Суп был недоварен. Павел достал из шкафчика кусок хлеба, положил на него тонкий ломтик сала и дал мальчику. Потом, нагнувшись, взял его на руки и отнес на постель.
— Как поешь, ложись спать! — сказал он ему.
Из самого темного угла, где среди рыболовных снастей и всякого хозяйственного инвентаря чаще всего шумели и возились мыши, сердитый голос, прерываемый стонами, проворчал:
— Не тронь моего ребенка! Слышишь? Это мой ребенок… панский… а ты разбойник, кровопийца, хам, грязный мужик! Слышишь?
Павел, не отозвавшись ни словом, потушил лампу, снова вышел и не возвращался до утра.

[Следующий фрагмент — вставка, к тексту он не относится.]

(** X9.  Re-sent chunks and finalize: after such a run of receives in
    which every index below [n] was sent at least once, finalize with
    total [n] (usable destination, no failing deletion) answers 200 and
    the destination file holds, for each index in order, the payload sent
    last for it; earlier payloads of a re-sent index leave no trace.
    Both handlers. *)
Theorem X9_finalize_uses_latest env id name n ups s0 :
  let request := mkFinalize id name (Num n) in
  valid_id id →
  1 ≤ n ≤ MAX_CHUNKS →
  (∀ j, j ∈ ups.*1 → 0 ≤ j) →
  (∀ j, 0 ≤ j < n → is_Some (latest ups j)) →
  staging_ready env id ups.*1 (files s0) →
  destination_ready env request (files s0) →
  apart env request →
  first_rm_ok s0 →
  ∃ s1,
    upload_seq env id ups s0
      = (replicate (length ups) (inr (mkResponse 200 BSuccess)), s1) ∧
    assembled (RouteTs.POST env request) env request
      (concat ((λ j, default [] (latest ups j)) <$> seqZ 0 n)) s1 ∧
    assembled (Part001.POST env request) env request
      (concat ((λ j, default [] (latest ups j)) <$> seqZ 0 n)) s1.
Proof.
  intros request Hid Hn Hpos Hall Hstage (Hroot & [Hplain Hfile] & Hsep')
    [Hsep0 Hsep] Hrm.
  subst request. cbn [uploadId fileName] in *.
  set (request := mkFinalize id name (Num n)).
  destruct (upload_seq_run env id ups s0)
    as (s1 & Hup & Hf & Hchunks & Hframe & Hdir); try done.
  exists s1. split; [done|].
  set (T := tempDir_of env id) in *.
  assert (ups ≠ []) as Hne.
  { intros ->. destruct (Hall 0) as [? ?]; [lia|done]. }
  assert (Hcases : ∀ q,
            (∃ j, q = T ++ [chunk_name j]) ∨
            files s1 !! q = files s0 !! q ∨
            (files s0 !! q = None ∧ files s1 !! q = Some Dir ∧ q `prefix_of` T)).
  { intros q.
    destruct (decide (q ∈ (λ j, T ++ [chunk_name j]) <$> ups.*1)) as [Hin|Hnin].
    - left. apply list_elem_of_fmap in Hin as (j & -> & _). by eauto.
    - right. apply Hframe. intros j Hj ->. apply Hnin.
      apply list_elem_of_fmap. by eauto. }
  assert (∀ c, ∃ s', finalize_with c env request s1 =
                       (inr (success_response request), s') ∧
            files s' !! finalFilePath_of env (fileName request)
              = Some (File (concat ((λ j, default [] (latest ups j))
                                      <$> seqZ 0 n))) ∧
            gone (tempDir_of env (uploadId request)) (files s')) as Hfin.
  { intros c. apply finalize_success.
    - by apply accepted_Num.
    - lia.
    - intros j Hj. simpl. apply Z.ltb_lt. lia.
    - simpl. apply Z.ltb_irrefl.
    - intros q d Hq Hfile1.
      destruct (Hcases q) as [[j ->]|[Heq|(_ & Hd & _)]].
      + apply Hsep0. by eapply prefix_app_l.
      + rewrite Heq in Hfile1. by apply (Hroot q d).
      + congruence.
    - rewrite stat_nonempty by apply tempDir_of_nonempty.
      unfold request. cbn [uploadId]. fold T. rewrite (Hdir Hne). eauto.
    - split; [done|]. unfold request. cbn [fileName].
      destruct (Hcases (finalFilePath_of env name)) as [[j Hj]|[Heq|(_ & _ & Hp)]].
      + exfalso. apply Hsep. rewrite Hj. by apply prefix_app_r.
      + by rewrite Heq.
      + by exfalso.
    - done.
    - intros j Hj. unfold request. cbn [uploadId]. fold T. rewrite Hchunks.
      destruct (Hall j Hj) as [b ->]. done.
    - unfold first_rm_ok. by rewrite Hf. }
  unfold assembled. rewrite RouteTs_POST_eq, Part001_POST_eq.
  split.
  - destruct (Hfin Bare) as (s' & ? & ? & ?). exists s'. repeat split; try done.
    eapply gone_absent; [apply tempDir_of_nonempty|done..].
  - destruct (Hfin Guarded) as (s' & ? & ? & ?). exists s'. repeat split; try done.
    eapply gone_absent; [apply tempDir_of_nonempty|done..].
Qed.

Lemma X9_finalize_uses_latest_witness :
  ∃ s1,
    upload_seq env0 "abc-1" resent0 disk0
      = (replicate 3 (inr (mkResponse 200 BSuccess)), s1) ∧
    assembled (RouteTs.POST env0 request0) env0 request0
      (concat ((λ j, default [] (latest resent0 j)) <$> seqZ 0 2)) s1 ∧
    assembled (Part001.POST env0 request0) env0 request0
      (concat ((λ j, default [] (latest resent0 j)) <$> seqZ 0 2)) s1.
Proof.
  apply (X9_finalize_uses_latest env0 "abc-1" "out.bin" 2 resent0 disk0).
  - split; [done|by vm_compute].
  - unfold MAX_CHUNKS. lia.
  - intros j Hj. cbn in Hj.
    repeat (apply elem_of_cons in Hj as [->|Hj]; [lia|]).
    by apply elem_of_nil in Hj.
  - intros j Hj. assert (j = 0 ∨ j = 1) as [-> | ->] by lia; vm_compute; eauto.
  - split; [apply no_file_on_creatable; by vm_compute|].
    intros j _. simpl. by rewrite lookup_empty.
  - split; [apply no_file_on_creatable; by vm_compute|]. split.
    + split; [repeat split; by vm_compute|by vm_compute].
    + intros [k Hk]; vm_compute in Hk; discriminate.
  - split; intros [k Hk]; vm_compute in Hk; discriminate.
  - by vm_compute.
Defined.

Дня через три после этого тяжелого, страшного вечера наступил день, еще более страшный для обитателей обеих изб, когда Франка, казалось, совсем уже лишилась рассудка. Козлюки наблюдали за ней с ужасом и отвращением, — тем более что им была хорошо известна причина этого жестокого припадка бешенства. Они узнали ее от Данилки, который вчера под вечер влетел в избу и, чуть не плача, закричал:
— Ну что же мне делать? Опять все на мою голову свалят… Липнет, как смола… Вот сейчас на гумно прибежала… обнимает… просит… соблазняет…
— А ты что? — сурово спросил Филипп, поднимая голову от бороны, которую чинил.
— Дал по загривку, да и убежал! — тонким голосом ответил Данилко.
— Не врешь?
— Ей-богу, правда!
— Ну, смотри!.. Если опять что — шкуру спущу!
Ульяна, месившая хлеб в квашне, пробормотала себе под нос какое-то ругательство и, скривив губы, плюнула в сторону.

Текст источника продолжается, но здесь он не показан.